Банки и компании выводят активы из России. Цена на нефть сейчас больше 100 долларов за баррель, рост экономики в прошлом году составил в стране 4%, при этом отток капитала превысил 38 миллиардов долларов — это вдвое больше, чем даже прогнозировал ЦБ. Почему? Этот вопрос Инна Лунева задала экономисту, журналисту и общественному деятелю Ирине Ясиной.
— Получается, что инвесторов волнуют не экономические условия, а условия, благоприятные для ведения и развития бизнеса?
— Конечно.

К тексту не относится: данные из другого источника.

(** [None]: no update is necessary *)
Definition Update (current : Cluster) : go (result (option (plan * Cluster))) :=
  let currentCPs := ControlPlanes (c_Nodes current) in
  let currentWorkers := Workers (c_Nodes current) in
  let filled p op := r ← fill p op; Ret match r with Ok c => Ok (Some c) | Err e => Err e end in
  match removeNonExistentNode currentCPs currentWorkers with
  | Err e => Ret (Err e)
  | Ok (p, Some op) => filled p op
  | Ok (p, None) =>
      match increaseControlPlane p with
      | Some op => filled p op
      | None =>
          '(p, op) ← decreaseControlPlane p;
          match op with
          | Some op => filled p op
          | None =>
              '(p, op) ← increaseWorker p;
              match op with
              | Some op => filled p op
              | None =>
                  '(p, op) ← decreaseWorker p;
                  match op with
                  | Some op => filled p op
                  | None =>
                      op ← taintNodes currentCPs currentWorkers;
                      match op with
                      | Some op => filled p op
                      | None => Ret (Ok None)
                      end
                  end
              end
          end
      end
  end.
End operations.
End generator.

(** ** Templates (sabakan/template.go) *)
Section template.
  Context {T : K8sTypes} {K : K8s}.

Definition ValidateTemplate (tmpl : Cluster) : option error :=
  let nodes := c_Nodes tmpl in
  let workers := List.filter (fun n => negb (node_ControlPlane n)) nodes in
  let role n := default "" (node_Labels n !! CKELabelRole) in
  let roles : gset string :=
    list_to_set (List.filter (fun r => negb (r =? "")%string) (role <$> workers)) in
  let cpCount := len (List.filter node_ControlPlane nodes) in
  let ncpCount := len workers in
  fail_if (len nodes <? 2) "template must contain at least two nodes"
  else_nil fail_if (negb (cpCount =? 1)) "template must contain only one control plane node"
  else_nil fail_if ((2 <=? ncpCount) && negb (ncpCount =? Z.of_nat (size roles)))
             "non-control plane nodes must be associated with unique roles"
  else_nil Validate tmpl true.
End template.

(** ** Repairs (sabakan/repairer.go) *)

(** [strings.ToLower], on the ASCII letters of the states *)
Definition lower_char (c : ascii) : ascii :=
  let n := nat_of_ascii c in
  if ((65 <=? n) && (n <=? 90))%nat then ascii_of_nat (n + 32) else c.
Fixpoint ToLower (s : string) : string :=
  match s with "" => "" | String c s => String (lower_char c) (ToLower s) end.

Section repairer.
  Context {T : K8sTypes} (repairEntries : list RepairQueueEntry) (rebootEntries : list RebootQueueEntry)
    (nodeStatuses : gmap string NodeStatus) (constraints : Constraints).

Definition recently_repaired (address : string) : bool :=
  existsb (fun entry => (rpe_Address entry =? address)%string) repairEntries.
Definition is_rebooting (address : string) : bool :=
  existsb (fun entry => (rqe_Status entry =? RebootStatusRebooting)%string
                        && (rqe_Node entry =? address)%string) rebootEntries.

(** The machines that are not skipped, with their first addresses. *)
Definition to_repair (machine : Machine) : option (Machine * string) :=
  match ms_IPv4 (m_Spec machine) with
  | [] => None
  | address :: _ =>
      if recently_repaired address then None
      else if (mst_State (m_Status machine) =? StateUnreachable)%string
              && fless (mst_Duration (m_Status machine)) (of_int (RepairRebootingSeconds constraints))
              && (is_rebooting address
                  || match nodeStatuses !! address with Some _ => false | None => true end)
      then None
      else Some (machine, address)
  end.

Definition Repairer (machines : list Machine) : list RepairQueueEntry :=
  let newMachines := omap to_repair machines in
  if MaximumRepairs constraints <? len repairEntries + len newMachines then []
  else (fun '(machine, address) =>
          NewRepairQueueEntry (ToLower (mst_State (m_Status machine))) (ms_BMC (m_Spec machine)) address
            (ms_Serial (m_Spec machine))) <$> newMachines.
End repairer.
Lemma stand_for_elem ms nodes a : stand_for ms nodes -> Some a ∈ pointer <$> ms <-> a ∈ node_Address <$> nodes.
Proof.
  unfold stand_for. intros ->. rewrite !list_elem_of_fmap. split; intros (n & Ha & Hn); exists n;
    (split; [congruence|done]).
Qed.
Lemma addresses_elem c a :
  a ∈ addresses c <-> a ∈ cp_addresses c \/ a ∈ node_Address <$> Workers (c_Nodes c).
Proof.
  unfold addresses, cp_addresses. rewrite <- elem_of_app, <- fmap_app. by rewrite roles_perm.
Qed.
Lemma existing_elem nodes a :
  a ∈ node_Address <$> existing nodes <-> a ∈ node_Address <$> nodes /\ is_Some (g_machineMap g !! a).
Proof.
  rewrite !list_elem_of_fmap. unfold existing. setoid_rewrite elem_of_filterb. split.
  - intros (n & -> & Hn & He). split; [eauto|]. by destruct (g_machineMap g !! node_Address n).
  - intros [(n & -> & Hn) [m Hm]]. exists n. by rewrite Hm.
Qed.

(** The nodes of the old configuration that still exist, in the plan. *)
Lemma starts_elem cps ws p a :
  starts cps ws p ->
  (Some a ∈ pointer <$> nextControlPlanes p <-> a ∈ node_Address <$> cps /\ is_Some (g_machineMap g !! a))
  /\ (Some a ∈ pointer <$> nextWorkers p <-> a ∈ node_Address <$> ws /\ is_Some (g_machineMap g !! a)).
Proof.
  intros Hst. rewrite (stand_for_elem _ _ _ (sp_control_planes _ _ _ Hst)), existing_elem.
  by rewrite (stand_for_elem _ _ _ (sp_workers _ _ _ Hst)), existing_elem.
Qed.
Lemma starts_unused cps ws p a :
  starts cps ws p -> Some a ∈ pointer <$> nextUnused p ->
  ~ (a ∈ node_Address <$> (cps ++ ws)) /\ exists m, g_machineMap g !! a = Some m /\ healthy m = true.
Proof.
  intros Hst. rewrite (sp_unused _ _ _ Hst). intros (m & Ha & Hm)%list_elem_of_fmap_1.
  apply unused_elem in Hm as (Hh & b & Hb & Hn). rewrite (gk_machines Hok _ _ Hb) in Ha.
  injection Ha as <-. eauto.
Qed.

Section one_update.
  Context {current c : Cluster} {p p' : plan} {ch : change}
    (Hup : updated (ControlPlanes (c_Nodes current)) (Workers (c_Nodes current)) p ch p' c).

Lemma new_address a :
  a ∈ addresses c <-> Some a ∈ pointer <$> (nextControlPlanes p' ++ nextWorkers p').
Proof.
  rewrite addresses_elem, fmap_app, elem_of_app. unfold cp_addresses.
  by rewrite <- (stand_for_elem _ _ _ (up_cp_nodes _ _ _ _ _ _ Hup)),
     <- (stand_for_elem _ _ _ (up_worker_nodes _ _ _ _ _ _ Hup)).
Qed.
Lemma old_address a :
  a ∈ addresses current -> is_Some (g_machineMap g !! a) ->
  Some a ∈ pointer <$> (nextControlPlanes p ++ nextWorkers p).
Proof.
  destruct (starts_elem _ _ _ a (up_start _ _ _ _ _ _ Hup)) as [Hc Hw].
  rewrite addresses_elem, fmap_app, elem_of_app, Hc, Hw. unfold cp_addresses. naive_solver.
Qed.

Более того, можно сказать, что даже 2010 год сильно различался, две его части. То есть в начале года и даже до конца III квартала все было достаточно позитивно — мы шли согласно прогнозам Центрального банка, может чуть-чуть их превышая. И из этих 38 миллиардов, о которых вы сказали, 23 миллиарда утекло в IV квартале.
— Почему? Так изменился инвестиционный климат?
— Понимаете, есть сигналы, которые очень важны для бизнеса. То есть я абсолютно уверена, что приговор по второму делу Ходорковского сыграл свою роль: ощущение надежды вдруг исчезло окончательно. Вообще, тучи-то сгущались, неприятно было все в IV квартале, и, действительно, цена на нефть перестала быть фактором, который влияет на инвестиционную привлекательность России. Потому что цена на нефть высокая, все годы высокая, а лучше-то ничего не становится. И, собственно, на рост экономики она перестала сильно влиять. Наверно, Росстату виднее, но многие эксперты сомневаются в тех 4%, которые он насчитал.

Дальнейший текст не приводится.